## Task prompt
From the line with "Lemma loc_set_app (d" through the line with "apply Hnd. apply List.in_or_app. now right.", repeat the entries verbatim, both end lines included, and add nothing.
═══ Given data ═══
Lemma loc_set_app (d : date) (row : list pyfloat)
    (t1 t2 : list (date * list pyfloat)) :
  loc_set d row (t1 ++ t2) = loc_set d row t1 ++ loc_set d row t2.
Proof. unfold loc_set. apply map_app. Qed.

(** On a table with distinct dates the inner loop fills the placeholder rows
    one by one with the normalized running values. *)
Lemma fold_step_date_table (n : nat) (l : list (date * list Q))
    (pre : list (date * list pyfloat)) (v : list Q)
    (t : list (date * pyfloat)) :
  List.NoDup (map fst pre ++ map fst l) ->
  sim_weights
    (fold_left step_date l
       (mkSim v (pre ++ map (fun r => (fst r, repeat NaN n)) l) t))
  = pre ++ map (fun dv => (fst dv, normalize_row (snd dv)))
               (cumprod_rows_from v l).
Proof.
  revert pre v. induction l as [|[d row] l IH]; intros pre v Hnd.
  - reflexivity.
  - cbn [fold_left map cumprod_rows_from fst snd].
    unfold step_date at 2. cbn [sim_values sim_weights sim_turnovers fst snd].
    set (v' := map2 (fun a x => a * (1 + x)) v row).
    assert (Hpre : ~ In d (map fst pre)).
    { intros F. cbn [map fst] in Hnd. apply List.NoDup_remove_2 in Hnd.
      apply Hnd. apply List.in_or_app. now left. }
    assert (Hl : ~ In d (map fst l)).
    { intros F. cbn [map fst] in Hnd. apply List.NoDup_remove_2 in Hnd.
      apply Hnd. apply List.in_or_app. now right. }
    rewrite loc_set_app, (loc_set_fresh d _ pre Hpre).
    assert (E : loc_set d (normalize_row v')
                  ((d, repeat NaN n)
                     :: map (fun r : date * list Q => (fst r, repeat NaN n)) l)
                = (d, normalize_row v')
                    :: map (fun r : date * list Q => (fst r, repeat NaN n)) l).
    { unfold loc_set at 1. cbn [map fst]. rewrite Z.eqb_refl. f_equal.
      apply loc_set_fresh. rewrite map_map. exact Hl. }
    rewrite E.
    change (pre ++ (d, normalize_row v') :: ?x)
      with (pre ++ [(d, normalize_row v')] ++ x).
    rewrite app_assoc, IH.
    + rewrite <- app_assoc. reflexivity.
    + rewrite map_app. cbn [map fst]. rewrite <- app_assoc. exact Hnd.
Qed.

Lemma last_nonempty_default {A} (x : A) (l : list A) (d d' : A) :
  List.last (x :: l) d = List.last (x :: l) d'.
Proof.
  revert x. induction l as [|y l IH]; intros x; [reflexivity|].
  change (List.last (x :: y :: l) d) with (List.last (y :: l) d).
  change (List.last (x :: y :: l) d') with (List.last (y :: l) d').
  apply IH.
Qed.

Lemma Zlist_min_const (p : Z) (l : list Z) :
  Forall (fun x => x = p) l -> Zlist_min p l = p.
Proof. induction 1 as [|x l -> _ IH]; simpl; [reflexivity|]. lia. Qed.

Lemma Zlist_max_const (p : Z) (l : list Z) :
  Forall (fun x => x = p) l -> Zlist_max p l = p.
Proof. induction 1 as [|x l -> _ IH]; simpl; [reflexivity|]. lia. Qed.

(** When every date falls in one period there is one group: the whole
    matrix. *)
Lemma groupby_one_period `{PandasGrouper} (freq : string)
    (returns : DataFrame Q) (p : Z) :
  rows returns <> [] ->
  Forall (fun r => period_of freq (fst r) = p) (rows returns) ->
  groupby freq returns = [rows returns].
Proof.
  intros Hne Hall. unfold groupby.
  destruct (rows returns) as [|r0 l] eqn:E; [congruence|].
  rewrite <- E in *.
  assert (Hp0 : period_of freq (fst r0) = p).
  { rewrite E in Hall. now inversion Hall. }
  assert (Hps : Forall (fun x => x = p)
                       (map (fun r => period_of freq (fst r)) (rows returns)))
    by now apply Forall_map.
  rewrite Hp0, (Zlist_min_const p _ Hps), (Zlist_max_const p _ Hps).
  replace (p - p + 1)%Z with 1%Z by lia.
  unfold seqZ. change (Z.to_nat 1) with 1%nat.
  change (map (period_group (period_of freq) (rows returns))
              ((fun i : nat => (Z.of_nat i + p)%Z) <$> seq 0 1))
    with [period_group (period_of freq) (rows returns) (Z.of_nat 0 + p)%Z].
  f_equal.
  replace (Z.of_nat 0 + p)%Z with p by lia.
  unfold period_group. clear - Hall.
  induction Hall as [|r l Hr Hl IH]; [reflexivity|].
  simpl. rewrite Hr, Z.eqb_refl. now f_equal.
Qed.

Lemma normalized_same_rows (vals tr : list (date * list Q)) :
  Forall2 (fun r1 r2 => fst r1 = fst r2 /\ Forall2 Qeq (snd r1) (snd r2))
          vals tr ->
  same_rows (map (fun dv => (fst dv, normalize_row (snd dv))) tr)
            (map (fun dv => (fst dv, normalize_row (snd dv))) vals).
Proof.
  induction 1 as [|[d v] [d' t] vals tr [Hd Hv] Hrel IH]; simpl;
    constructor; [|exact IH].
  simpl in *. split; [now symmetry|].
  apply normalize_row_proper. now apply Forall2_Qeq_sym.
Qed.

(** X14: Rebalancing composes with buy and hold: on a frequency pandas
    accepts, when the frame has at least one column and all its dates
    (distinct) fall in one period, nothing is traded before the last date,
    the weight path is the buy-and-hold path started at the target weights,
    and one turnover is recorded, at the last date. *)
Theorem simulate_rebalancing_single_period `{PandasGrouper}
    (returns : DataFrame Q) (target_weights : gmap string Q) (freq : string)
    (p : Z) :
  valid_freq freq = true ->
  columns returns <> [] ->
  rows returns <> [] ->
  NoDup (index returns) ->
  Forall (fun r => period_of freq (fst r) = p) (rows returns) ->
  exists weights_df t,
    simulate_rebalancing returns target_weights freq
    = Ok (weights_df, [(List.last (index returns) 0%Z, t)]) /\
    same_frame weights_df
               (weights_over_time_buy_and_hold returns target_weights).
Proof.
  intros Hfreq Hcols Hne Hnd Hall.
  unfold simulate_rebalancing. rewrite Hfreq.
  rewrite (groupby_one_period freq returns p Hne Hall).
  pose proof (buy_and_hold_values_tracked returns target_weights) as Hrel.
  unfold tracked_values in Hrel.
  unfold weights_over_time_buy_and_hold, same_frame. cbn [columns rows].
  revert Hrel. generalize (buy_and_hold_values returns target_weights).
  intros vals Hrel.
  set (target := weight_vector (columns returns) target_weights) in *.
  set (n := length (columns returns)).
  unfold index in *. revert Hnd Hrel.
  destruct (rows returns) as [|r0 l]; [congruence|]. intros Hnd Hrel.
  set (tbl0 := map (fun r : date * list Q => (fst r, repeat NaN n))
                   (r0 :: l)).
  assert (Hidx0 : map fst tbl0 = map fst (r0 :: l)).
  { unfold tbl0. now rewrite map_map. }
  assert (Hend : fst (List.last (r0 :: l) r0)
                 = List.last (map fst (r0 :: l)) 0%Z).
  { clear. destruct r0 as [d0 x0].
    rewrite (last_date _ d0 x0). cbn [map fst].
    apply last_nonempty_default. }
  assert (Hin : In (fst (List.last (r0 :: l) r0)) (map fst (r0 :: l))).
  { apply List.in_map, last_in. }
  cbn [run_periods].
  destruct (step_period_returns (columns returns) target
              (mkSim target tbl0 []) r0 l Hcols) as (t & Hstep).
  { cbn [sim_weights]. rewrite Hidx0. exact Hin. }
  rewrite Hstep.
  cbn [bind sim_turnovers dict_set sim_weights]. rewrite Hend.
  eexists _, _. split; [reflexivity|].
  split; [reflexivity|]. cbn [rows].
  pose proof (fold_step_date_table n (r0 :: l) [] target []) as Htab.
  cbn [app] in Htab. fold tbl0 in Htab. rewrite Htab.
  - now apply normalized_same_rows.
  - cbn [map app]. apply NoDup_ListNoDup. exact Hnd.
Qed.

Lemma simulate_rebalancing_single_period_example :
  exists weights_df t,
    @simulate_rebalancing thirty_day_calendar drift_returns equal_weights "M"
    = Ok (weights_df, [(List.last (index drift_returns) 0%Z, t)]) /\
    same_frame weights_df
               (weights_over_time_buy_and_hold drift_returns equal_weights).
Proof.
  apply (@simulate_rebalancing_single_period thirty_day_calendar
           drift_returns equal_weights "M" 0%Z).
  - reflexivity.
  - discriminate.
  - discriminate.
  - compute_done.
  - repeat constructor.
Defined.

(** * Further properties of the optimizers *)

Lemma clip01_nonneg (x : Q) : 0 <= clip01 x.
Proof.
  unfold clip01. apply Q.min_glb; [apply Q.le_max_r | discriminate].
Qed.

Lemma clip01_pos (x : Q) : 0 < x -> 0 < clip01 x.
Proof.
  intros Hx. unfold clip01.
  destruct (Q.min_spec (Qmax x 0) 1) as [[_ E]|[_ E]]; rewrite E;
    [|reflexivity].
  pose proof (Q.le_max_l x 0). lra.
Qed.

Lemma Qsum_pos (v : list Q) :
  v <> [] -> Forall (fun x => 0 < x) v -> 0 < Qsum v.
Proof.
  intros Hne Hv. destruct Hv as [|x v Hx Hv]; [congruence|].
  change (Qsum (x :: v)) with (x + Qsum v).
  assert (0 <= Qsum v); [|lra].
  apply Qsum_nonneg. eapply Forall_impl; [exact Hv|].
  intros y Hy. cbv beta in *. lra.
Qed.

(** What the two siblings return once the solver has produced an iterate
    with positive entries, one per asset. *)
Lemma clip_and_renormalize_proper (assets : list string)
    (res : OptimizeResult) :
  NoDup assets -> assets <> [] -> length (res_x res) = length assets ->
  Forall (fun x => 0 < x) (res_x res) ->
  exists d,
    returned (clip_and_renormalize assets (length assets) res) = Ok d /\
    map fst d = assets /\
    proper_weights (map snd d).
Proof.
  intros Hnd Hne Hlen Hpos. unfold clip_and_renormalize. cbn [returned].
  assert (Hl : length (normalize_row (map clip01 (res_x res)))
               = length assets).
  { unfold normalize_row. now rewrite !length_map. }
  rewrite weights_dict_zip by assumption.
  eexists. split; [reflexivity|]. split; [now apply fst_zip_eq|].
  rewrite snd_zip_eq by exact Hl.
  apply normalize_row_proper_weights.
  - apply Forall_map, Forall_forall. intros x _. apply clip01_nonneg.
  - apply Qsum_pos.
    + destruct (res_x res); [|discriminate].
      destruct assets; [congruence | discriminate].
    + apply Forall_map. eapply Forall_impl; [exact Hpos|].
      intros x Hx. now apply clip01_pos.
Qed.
═══
═══ Given data ═══
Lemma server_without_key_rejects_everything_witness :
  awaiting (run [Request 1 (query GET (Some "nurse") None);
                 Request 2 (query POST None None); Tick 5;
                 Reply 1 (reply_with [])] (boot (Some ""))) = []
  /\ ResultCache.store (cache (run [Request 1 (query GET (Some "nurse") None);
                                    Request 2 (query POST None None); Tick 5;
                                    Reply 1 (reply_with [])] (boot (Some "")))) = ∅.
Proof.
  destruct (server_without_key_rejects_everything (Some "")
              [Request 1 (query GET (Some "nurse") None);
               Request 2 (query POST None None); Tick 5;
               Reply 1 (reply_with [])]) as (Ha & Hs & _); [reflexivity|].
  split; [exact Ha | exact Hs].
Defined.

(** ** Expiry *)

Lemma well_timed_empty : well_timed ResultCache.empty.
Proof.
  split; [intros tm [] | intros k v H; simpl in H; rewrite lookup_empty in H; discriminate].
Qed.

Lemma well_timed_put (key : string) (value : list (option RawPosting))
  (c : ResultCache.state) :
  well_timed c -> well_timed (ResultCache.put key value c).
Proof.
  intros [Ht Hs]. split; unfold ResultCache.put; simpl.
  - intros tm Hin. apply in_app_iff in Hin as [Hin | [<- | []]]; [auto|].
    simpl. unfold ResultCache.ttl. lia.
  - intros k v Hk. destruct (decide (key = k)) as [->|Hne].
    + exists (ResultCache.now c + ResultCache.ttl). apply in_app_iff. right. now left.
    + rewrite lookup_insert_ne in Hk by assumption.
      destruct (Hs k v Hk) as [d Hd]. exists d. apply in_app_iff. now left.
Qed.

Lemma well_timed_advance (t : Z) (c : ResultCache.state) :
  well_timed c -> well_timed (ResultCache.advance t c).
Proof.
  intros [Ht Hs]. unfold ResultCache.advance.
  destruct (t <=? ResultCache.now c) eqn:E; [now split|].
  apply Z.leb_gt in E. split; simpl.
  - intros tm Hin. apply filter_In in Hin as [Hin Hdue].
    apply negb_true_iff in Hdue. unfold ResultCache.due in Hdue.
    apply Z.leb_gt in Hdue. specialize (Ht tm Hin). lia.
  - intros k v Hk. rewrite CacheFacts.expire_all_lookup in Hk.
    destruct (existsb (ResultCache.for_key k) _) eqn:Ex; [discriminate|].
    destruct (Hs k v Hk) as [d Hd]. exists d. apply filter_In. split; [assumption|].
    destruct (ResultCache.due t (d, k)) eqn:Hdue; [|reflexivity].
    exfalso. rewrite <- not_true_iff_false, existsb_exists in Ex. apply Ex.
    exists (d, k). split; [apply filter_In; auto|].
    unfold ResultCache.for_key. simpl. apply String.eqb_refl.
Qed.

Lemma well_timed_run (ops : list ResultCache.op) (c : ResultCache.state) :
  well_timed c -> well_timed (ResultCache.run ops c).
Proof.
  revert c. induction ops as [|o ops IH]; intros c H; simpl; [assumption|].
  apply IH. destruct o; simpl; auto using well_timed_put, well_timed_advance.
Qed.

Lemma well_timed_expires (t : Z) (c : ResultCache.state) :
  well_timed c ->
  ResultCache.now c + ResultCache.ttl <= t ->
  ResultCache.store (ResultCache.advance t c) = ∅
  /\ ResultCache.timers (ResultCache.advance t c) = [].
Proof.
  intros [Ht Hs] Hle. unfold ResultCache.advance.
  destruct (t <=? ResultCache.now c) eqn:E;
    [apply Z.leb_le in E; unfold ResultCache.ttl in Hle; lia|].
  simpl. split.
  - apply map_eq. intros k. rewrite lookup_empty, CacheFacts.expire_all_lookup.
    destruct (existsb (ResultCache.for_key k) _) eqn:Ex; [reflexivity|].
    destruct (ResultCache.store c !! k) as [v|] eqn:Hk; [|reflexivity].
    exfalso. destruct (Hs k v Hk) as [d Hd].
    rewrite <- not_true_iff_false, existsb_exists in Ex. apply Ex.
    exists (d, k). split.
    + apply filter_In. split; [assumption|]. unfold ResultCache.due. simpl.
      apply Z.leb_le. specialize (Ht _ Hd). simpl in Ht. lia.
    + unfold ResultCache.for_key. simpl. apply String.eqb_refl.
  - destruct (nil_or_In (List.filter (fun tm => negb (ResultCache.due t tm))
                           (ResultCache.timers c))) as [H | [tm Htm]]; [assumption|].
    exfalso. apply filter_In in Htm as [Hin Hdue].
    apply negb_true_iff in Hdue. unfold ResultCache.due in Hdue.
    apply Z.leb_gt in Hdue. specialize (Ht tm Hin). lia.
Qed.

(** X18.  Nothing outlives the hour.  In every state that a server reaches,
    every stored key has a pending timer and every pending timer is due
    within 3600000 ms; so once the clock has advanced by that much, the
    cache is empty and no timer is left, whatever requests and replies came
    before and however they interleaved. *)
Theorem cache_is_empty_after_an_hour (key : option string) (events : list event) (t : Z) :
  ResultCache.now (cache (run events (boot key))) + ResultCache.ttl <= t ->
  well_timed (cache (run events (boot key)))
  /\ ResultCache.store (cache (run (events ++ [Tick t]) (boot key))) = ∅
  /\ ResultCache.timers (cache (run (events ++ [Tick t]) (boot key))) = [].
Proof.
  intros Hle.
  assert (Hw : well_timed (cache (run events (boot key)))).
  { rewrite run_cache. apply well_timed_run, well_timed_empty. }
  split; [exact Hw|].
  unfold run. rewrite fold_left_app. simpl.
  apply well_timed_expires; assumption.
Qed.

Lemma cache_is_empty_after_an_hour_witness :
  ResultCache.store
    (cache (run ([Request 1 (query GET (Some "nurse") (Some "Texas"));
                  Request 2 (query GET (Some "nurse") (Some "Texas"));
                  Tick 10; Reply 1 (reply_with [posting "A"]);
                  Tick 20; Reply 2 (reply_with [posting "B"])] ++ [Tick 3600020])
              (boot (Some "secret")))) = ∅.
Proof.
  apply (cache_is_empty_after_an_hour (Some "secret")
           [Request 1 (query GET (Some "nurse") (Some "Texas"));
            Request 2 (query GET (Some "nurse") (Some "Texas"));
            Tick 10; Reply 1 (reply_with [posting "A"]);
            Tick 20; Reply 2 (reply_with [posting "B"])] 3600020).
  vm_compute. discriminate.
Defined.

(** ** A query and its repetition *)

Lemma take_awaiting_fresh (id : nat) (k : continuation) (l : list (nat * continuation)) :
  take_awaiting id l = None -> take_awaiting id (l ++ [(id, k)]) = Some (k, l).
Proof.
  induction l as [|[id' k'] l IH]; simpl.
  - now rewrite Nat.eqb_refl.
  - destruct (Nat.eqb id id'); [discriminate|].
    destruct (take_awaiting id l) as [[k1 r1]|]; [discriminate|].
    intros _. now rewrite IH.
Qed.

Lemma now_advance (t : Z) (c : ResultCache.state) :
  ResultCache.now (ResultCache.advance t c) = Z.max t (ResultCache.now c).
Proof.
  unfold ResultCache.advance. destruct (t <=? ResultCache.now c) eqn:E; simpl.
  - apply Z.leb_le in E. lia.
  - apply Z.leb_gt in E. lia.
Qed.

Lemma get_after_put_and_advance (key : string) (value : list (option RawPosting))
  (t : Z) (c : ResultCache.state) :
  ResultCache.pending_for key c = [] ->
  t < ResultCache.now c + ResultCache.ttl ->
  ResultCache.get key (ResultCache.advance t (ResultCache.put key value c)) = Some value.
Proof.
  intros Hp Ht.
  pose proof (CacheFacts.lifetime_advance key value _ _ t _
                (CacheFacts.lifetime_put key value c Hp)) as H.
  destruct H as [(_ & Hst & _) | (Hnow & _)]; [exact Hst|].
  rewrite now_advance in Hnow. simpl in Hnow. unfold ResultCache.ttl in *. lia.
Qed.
═══
## Output
Lemma loc_set_app (d : date) (row : list pyfloat)
    (t1 t2 : list (date * list pyfloat)) :
  loc_set d row (t1 ++ t2) = loc_set d row t1 ++ loc_set d row t2.
Proof. unfold loc_set. apply map_app. Qed.

(** On a table with distinct dates the inner loop fills the placeholder rows
    one by one with the normalized running values. *)
Lemma fold_step_date_table (n : nat) (l : list (date * list Q))
    (pre : list (date * list pyfloat)) (v : list Q)
    (t : list (date * pyfloat)) :
  List.NoDup (map fst pre ++ map fst l) ->
  sim_weights
    (fold_left step_date l
       (mkSim v (pre ++ map (fun r => (fst r, repeat NaN n)) l) t))
  = pre ++ map (fun dv => (fst dv, normalize_row (snd dv)))
               (cumprod_rows_from v l).
Proof.
  revert pre v. induction l as [|[d row] l IH]; intros pre v Hnd.
  - reflexivity.
  - cbn [fold_left map cumprod_rows_from fst snd].
    unfold step_date at 2. cbn [sim_values sim_weights sim_turnovers fst snd].
    set (v' := map2 (fun a x => a * (1 + x)) v row).
    assert (Hpre : ~ In d (map fst pre)).
    { intros F. cbn [map fst] in Hnd. apply List.NoDup_remove_2 in Hnd.
      apply Hnd. apply List.in_or_app. now left. }
    assert (Hl : ~ In d (map fst l)).
    { intros F. cbn [map fst] in Hnd. apply List.NoDup_remove_2 in Hnd.
      apply Hnd. apply List.in_or_app. now right. }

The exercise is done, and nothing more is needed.